Perché UBS non sta tirando fuori l'oro di un cliente tedesco

. Michael Bracher handelsblatt.com 16.1.20

Un cliente richiede circa otto chilogrammi di oro dalla grande banca svizzera, ma la banca rifiuta di consegnarlo. Insiste su una dichiarazione dei redditi.

Zurigo Quando si tratta di tasse, le banche svizzere devono ancora convivere con l’accusa di non prenderle molto sul serio. Un cliente tedesco , che aveva immagazzinato all’UBS circa otto chilogrammi di oro , ora doveva imparare che i tempi sono cambiati da tempo : la banca non vuole spostare fuori il metallo prezioso.

Perché l’uomo si era rifiutato di provare la tassazione corretta nella Repubblica Federale Tedesca.

Il curioso caso non solo mostra che i tempi sono cambiati in Svizzera , ma solleva anche una domanda fondamentale per le banche svizzere: a quale legge dovrebbero attenersi?

In una sentenza recentemente pubblicata, il tribunale federale di Losanna si è occupato del caso. I giudici hanno parzialmente approvato la denuncia dell’uomo, ma non riesce ancora a recuperare il suo oro.

Tra il 2003 e il 2007, l’uomo aveva trasferito risparmi dalla Germania su un conto di metalli preziosi presso UBS . In questo conto sono stati raccolti circa 299 once d’oro, il che corrisponderebbe a un valore di oltre 400.000 euro in base al prezzo dell’oro di oggi.

Nel 2014, l’uomo voleva che la banca consegnasse l’oro. Tuttavia, UBS ha richiesto conferma scritta che i fondi fossero tassati correttamente in Germania.

Tuttavia, l’uomo non voleva firmare il modulo corrispondente. La banca ha quindi chiuso i rapporti commerciali nel 2014. L’uomo ha insistito sul rilascio dell’oro ed è andato in tribunale.

La “scia di carta” dovrebbe essere preservata

L’Alta Corte Argovia inizialmente deciso l’anno scorso nell’interesse della banca. UBS aveva sostenuto che doveva rispettare le norme sul riciclaggio di denaro e mantenere la cosiddetta “scia di carta”.

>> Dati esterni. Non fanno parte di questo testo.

Definition ZSTD_storeSeqOnly (st : SeqStore_t) (litLength offBase matchLength : Z) : res SeqStore_t :=
  let pos := zlen (ss_sequences st) in
  oassert (pos <? ss_maxNbSeq st) ;;;
  oassert (litLength <=? ZSTD_BLOCKSIZE_MAX) ;;;
  let* st := if 0xFFFF <? litLength then
      oassert (bool_decide (ss_longLengthType st = ZSTD_llt_none)) ;;;
      Ok {| ss_sequences := ss_sequences st; ss_maxNbSeq := ss_maxNbSeq st; ss_longLengthType := ZSTD_llt_literalLength; ss_longLengthPos := u32 pos |}
    else Ok st in
  oassert (matchLength <=? ZSTD_BLOCKSIZE_MAX) ;;;
  oassert (MINMATCH <=? matchLength) ;;;
  let mlBase := matchLength - MINMATCH in
  let* st := if 0xFFFF <? mlBase then
      oassert (bool_decide (ss_longLengthType st = ZSTD_llt_none)) ;;;
      Ok {| ss_sequences := ss_sequences st; ss_maxNbSeq := ss_maxNbSeq st; ss_longLengthType := ZSTD_llt_matchLength; ss_longLengthPos := u32 pos |}
    else Ok st in
  Ok {| ss_sequences := ss_sequences st ++ [{| sd_offBase := offBase; sd_litLength := u16 litLength; sd_mlBase := u16 mlBase |}];
        ss_maxNbSeq := ss_maxNbSeq st; ss_longLengthType := ss_longLengthType st; ss_longLengthPos := ss_longLengthPos st |}.

Definition LL_Code : list Z :=
  [0; 1; 2; 3; 4; 5; 6; 7;
   8; 9; 10; 11; 12; 13; 14; 15;
   16; 16; 17; 17; 18; 18; 19; 19;
   20; 20; 20; 20; 21; 21; 21; 21;
   22; 22; 22; 22; 22; 22; 22; 22;
   23; 23; 23; 23; 23; 23; 23; 23;
   24; 24; 24; 24; 24; 24; 24; 24;
   24; 24; 24; 24; 24; 24; 24; 24].
Definition ZSTD_decodeSequence (s : seqState_t) (longOffsets isLastSeq : bool) : res (seq_t * seqState_t) :=
  let* llDInfo := aget (fss_table (sqs_stateLL s)) (fss_state (sqs_stateLL s)) in
  let* mlDInfo := aget (fss_table (sqs_stateML s)) (fss_state (sqs_stateML s)) in
  let* ofDInfo := aget (fss_table (sqs_stateOffb s)) (fss_state (sqs_stateOffb s)) in
  let* (seq, bitD, prevOffset) := decode_values longOffsets llDInfo mlDInfo ofDInfo (sqs_DStream s) (sqs_prevOffset s) in
  if negb isLastSeq then
    let* (stateLL, bitD) := ZSTD_updateFseStateWithDInfo (sqs_stateLL s) bitD (nextState llDInfo) (sq_nbBits llDInfo) in
    let* (stateML, bitD) := ZSTD_updateFseStateWithDInfo (sqs_stateML s) bitD (nextState mlDInfo) (sq_nbBits mlDInfo) in
    let* bitD := reload_if MEM_32bits bitD in
    let* (stateOffb, bitD) := ZSTD_updateFseStateWithDInfo (sqs_stateOffb s) bitD (nextState ofDInfo) (sq_nbBits ofDInfo) in
    let* bitD := reload_if true bitD in
    Ok (seq, {| sqs_DStream := bitD; sqs_stateLL := stateLL; sqs_stateOffb := stateOffb; sqs_stateML := stateML; sqs_prevOffset := prevOffset |})
  else
    Ok (seq, {| sqs_DStream := bitD; sqs_stateLL := sqs_stateLL s; sqs_stateOffb := sqs_stateOffb s; sqs_stateML := sqs_stateML s; sqs_prevOffset := prevOffset |}).

(** The memory [m] holds the output, the literals and the history; [src] the bit stream. *)
Definition ZSTD_decompressSequences_body (dctx : ZSTD_DCtx) (m : list Z) (ostart maxDstSize : Z)
    (src : list Z) (seqStart seqSize nbSeq : Z) (isLongOffset : bool) : res (Z * list Z * ZSTD_DCtx) :=
  let oend := if bool_decide (dc_litBufferLocation dctx = ZSTD_not_in_dst) then ostart + maxDstSize else dc_litBuffer dctx in
  let litEnd := dc_litPtr dctx + dc_litSize dctx in
  let* (m, op, litPtr, dctx) :=
    if negb (nbSeq =? 0) then
      let* bitD := match BIT_initDStream src seqStart seqSize with Ok d => Ok d | Err _ => Err ZSTD_error_corruption_detected | Fault f => Fault f end in
      let* (stateLL, bitD) := ZSTD_initFseState bitD (dc_LLTptr dctx) in
      let* (stateOffb, bitD) := ZSTD_initFseState bitD (dc_OFTptr dctx) in
      let* (stateML, bitD) := ZSTD_initFseState bitD (dc_MLTptr dctx) in
      let seqState := {| sqs_DStream := bitD; sqs_stateLL := stateLL; sqs_stateOffb := stateOffb; sqs_stateML := stateML; sqs_prevOffset := dc_rep dctx |} in
      let* (seqState, m, op, litPtr) := for_range 0 nbSeq (fun i '(seqState, m, op, litPtr) =>
        let* (sequence, seqState) := ZSTD_decodeSequence seqState isLongOffset (nbSeq - i =? 1) in
        let* (oneSeqSize, litPtr, m) := ZSTD_execSequence oend litEnd (dc_prefixStart dctx) (dc_virtualStart dctx) (dc_dictEnd dctx) m op sequence litPtr in
        Ok (seqState, m, op + oneSeqSize, litPtr)) (seqState, m, ostart, dc_litPtr dctx) in
      reject_if (negb (BIT_endOfDStream (sqs_DStream seqState))) ZSTD_error_corruption_detected ;;;
      Ok (m, op, litPtr,
          {| dc_LLTptr := dc_LLTptr dctx; dc_OFTptr := dc_OFTptr dctx; dc_MLTptr := dc_MLTptr dctx;
             dc_LLTable := dc_LLTable dctx; dc_OFTable := dc_OFTable dctx; dc_MLTable := dc_MLTable dctx; dc_workspace := dc_workspace dctx; dc_fseEntropy := true;
             dc_rep := (fun r => u32 r) <$> sqs_prevOffset seqState; dc_litPtr := dc_litPtr dctx; dc_litSize := dc_litSize dctx; dc_litBuffer := dc_litBuffer dctx;
             dc_litBufferLocation := dc_litBufferLocation dctx; dc_prefixStart := dc_prefixStart dctx; dc_virtualStart := dc_virtualStart dctx;
             dc_dictEnd := dc_dictEnd dctx |})
    else Ok (m, ostart, dc_litPtr dctx, dctx) in
  let lastLLSize := size_t (litEnd - litPtr) in
  reject_if (size_t (oend - op) <? lastLLSize) ZSTD_error_dstSize_tooSmall ;;;
  let* m := memcpy m op litPtr lastLLSize in
  Ok (op + lastLLSize - ostart, m, dctx).
(* ===== verification/SeqBlock.v ===== *)
(** * The sequences of a block, from the match finder to the regenerated bytes

    [lz_block] is what a list of sequences and the literals of a block mean; [resolve] turns the
    repeated-offset codes of the format into offsets.  [ZSTD_decompressSequences] is shown to compute
    [lz_block] from the bit stream [ZSTD_encodeSequences] wrote. *)
From S2P Require Import Prelude Mem Errors Bits BitStream BitFields Fse FseSpread FseBuild FseState Frame ExecSeq SeqTable SeqStore SeqEncode SeqDecode.

(** ** The reference *)

(** Each sequence copies literals, then a match; what is left of the literals ends the block. *)
Fixpoint lz_block (h lits : list Z) (seqs : list seq_t) : option (list Z) :=
  match seqs with
  | [] => Some (h ++ lits)
  | s :: seqs =>
      if (zlen lits <? litLength s) || (zlen h + litLength s <? offset s) then None
      else lz_block (lz_copy (Z.to_nat (matchLength s)) (offset s) (h ++ take (Z.to_nat (litLength s)) lits))
             (drop (Z.to_nat (litLength s)) lits) seqs
  end.

(** The sequences a store holds, with the offsets their codes stand for after the offsets [rep]. *)
Fixpoint resolve `{P : Platform} (rep : list Z) (fs : list found) : res (list seq_t * list Z) :=
  match fs with
  | [] => Ok ([], rep)
  | (ll, ob, ml) :: fs =>
      let* rep := ZSTD_updateRep rep ob (ll =? 0) in
      let* off := aget rep 0 in
      let* (seqs, rep) := resolve rep fs in
      Ok ({| litLength := ll; matchLength := ml; offset := off |} :: seqs, rep)
  end.

Lemma lz_block_len seqs : forall h lits h', Forall (fun s => 0 <= litLength s /\ 0 <= matchLength s) seqs ->
  lz_block h lits seqs = Some h' -> zlen h + zlen lits <= zlen h'.
Proof.
  induction seqs as [|s seqs IH]; intros h lits h' Hf Hb; cbn [lz_block] in Hb; [injection Hb as <-; rewrite zlen_app; lia|].
  apply Forall_cons in Hf as [[Hl Hm] Hf]. destruct (Z.ltb_spec (zlen lits) (litLength s)); [done|]. cbn [orb] in Hb. destruct (_ <? _); [done|].
  apply IH in Hb; [|done]. rewrite zlen_lz_copy, zlen_app in Hb. unfold zlen in *. rewrite length_take, length_drop in Hb. lia.
Qed.

(** ** Executing sequences *)

Section Execute.
Context `{P : Platform} (m0 : list Z) (ostart oend litPtr0 litEnd prefixStart virtualStart dictEnd : Z).
Hypothesis Hlay : layout m0 ostart oend oend litPtr0 litEnd prefixStart virtualStart dictEnd.
Hypothesis Hsep : litEnd + WILDCOPY_OVERLENGTH <= ostart \/ oend <= litPtr0.

Let hist := history prefixStart virtualStart dictEnd.

(** Only the output has been written, and what is left of the literals is there. *)
Definition mem_inv (m : list Z) (op litPtr : Z) : Prop :=
  zlen m = zlen m0 /\ ostart <= op <= oend /\ litPtr0 <= litPtr <= litEnd /\
  (forall a, 0 <= a -> a < ostart \/ oend <= a -> rd m a = rd m0 a).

Per importi maggiori, deve essere chiaro da dove provengono i valori corrispondenti e dove vengono trasferiti. Dovrebbe anche essere ipotizzato un “rapporto d’affari incerto” perché l’uomo non vuole firmare il modulo fiscale. L’uomo fece appello contro il verdetto.

I giudici federali responsabili di Losanna hanno ora annullato la decisione dell’Alta Corte Argovia. In questo caso non si dovrebbe ipotizzare una “relazione d’affari dubbia”, la sentenza, che inizialmente l’agenzia di stampa svizzera ha riferito. La legge svizzera sul riciclaggio di denaro non è quindi violata dalla consegna dell’oro.

Tuttavia, il cliente non ha ancora recuperato il suo oro. Piuttosto, i giudici in Argovia ora devono chiarire come valutare la consegna dell’oro secondo la legge tedesca.

Se si tratta di un aiuto all’evasione fiscale, il rilascio dell’oro costituirebbe una violazione degli standard normativi in ​​Svizzera. 

Il caso complicato mostra che la Svizzera ha da tempo perso il suo status di paradiso dei soldi neri per i clienti tedeschi. UBS non ha voluto commentare alcun procedimento in corso.